» **Exercise prompt**
Within the material below, count how many lines contain "first". Answer with only that number.

» **Excerpted records**
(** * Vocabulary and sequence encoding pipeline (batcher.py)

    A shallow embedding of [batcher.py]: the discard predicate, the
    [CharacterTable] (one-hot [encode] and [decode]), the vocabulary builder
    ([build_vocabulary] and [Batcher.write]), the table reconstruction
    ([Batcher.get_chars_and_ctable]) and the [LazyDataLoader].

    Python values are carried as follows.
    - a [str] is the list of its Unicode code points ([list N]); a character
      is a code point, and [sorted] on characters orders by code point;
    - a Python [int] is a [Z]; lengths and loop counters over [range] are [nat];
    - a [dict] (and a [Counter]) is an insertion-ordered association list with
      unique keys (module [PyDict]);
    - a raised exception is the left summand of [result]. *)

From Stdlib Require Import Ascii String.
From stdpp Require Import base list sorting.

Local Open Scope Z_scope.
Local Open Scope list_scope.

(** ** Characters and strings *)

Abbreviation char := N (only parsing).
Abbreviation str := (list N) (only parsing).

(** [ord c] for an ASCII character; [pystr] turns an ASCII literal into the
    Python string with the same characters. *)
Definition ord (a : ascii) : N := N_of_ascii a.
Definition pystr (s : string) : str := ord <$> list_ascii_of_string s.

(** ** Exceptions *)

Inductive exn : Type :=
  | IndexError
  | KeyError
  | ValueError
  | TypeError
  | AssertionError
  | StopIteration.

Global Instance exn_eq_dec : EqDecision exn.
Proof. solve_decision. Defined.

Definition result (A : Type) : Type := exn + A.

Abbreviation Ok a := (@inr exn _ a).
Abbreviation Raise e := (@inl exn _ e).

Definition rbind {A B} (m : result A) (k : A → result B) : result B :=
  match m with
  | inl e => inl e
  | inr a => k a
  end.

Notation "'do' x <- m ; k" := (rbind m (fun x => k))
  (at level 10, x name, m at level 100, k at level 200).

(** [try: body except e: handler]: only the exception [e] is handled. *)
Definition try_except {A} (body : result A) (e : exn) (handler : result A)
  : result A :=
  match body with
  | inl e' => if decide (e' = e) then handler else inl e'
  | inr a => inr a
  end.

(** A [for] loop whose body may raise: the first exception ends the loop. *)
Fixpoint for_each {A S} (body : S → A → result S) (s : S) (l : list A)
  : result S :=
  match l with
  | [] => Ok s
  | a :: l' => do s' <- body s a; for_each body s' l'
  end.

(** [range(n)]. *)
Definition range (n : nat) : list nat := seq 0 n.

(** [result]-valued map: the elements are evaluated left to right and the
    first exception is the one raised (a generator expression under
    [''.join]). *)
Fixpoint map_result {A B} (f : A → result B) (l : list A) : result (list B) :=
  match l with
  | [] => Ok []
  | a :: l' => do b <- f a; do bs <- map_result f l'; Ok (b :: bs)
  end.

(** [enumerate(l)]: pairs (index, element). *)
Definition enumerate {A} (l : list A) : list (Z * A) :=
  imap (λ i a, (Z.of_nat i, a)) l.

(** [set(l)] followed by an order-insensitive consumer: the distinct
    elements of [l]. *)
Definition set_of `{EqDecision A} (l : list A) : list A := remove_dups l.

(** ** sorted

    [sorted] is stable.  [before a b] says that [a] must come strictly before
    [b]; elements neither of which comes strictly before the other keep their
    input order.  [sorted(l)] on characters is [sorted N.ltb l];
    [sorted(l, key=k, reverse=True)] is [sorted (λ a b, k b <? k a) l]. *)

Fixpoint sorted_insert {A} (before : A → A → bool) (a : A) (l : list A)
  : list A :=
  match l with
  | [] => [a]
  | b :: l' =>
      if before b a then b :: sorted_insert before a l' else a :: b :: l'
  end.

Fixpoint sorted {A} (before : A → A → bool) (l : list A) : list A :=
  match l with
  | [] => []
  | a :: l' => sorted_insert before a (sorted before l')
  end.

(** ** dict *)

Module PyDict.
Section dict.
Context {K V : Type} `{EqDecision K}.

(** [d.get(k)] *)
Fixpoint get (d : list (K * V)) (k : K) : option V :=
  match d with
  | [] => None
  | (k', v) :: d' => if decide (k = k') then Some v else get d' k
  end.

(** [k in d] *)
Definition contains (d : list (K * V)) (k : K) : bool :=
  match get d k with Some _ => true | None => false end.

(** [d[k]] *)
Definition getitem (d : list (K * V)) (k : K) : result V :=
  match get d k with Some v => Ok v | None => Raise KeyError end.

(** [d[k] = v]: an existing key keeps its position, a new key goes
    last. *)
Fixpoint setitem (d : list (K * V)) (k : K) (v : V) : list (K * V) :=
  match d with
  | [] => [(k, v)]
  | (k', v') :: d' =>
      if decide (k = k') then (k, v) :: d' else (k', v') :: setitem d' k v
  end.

» **Problem solution**
2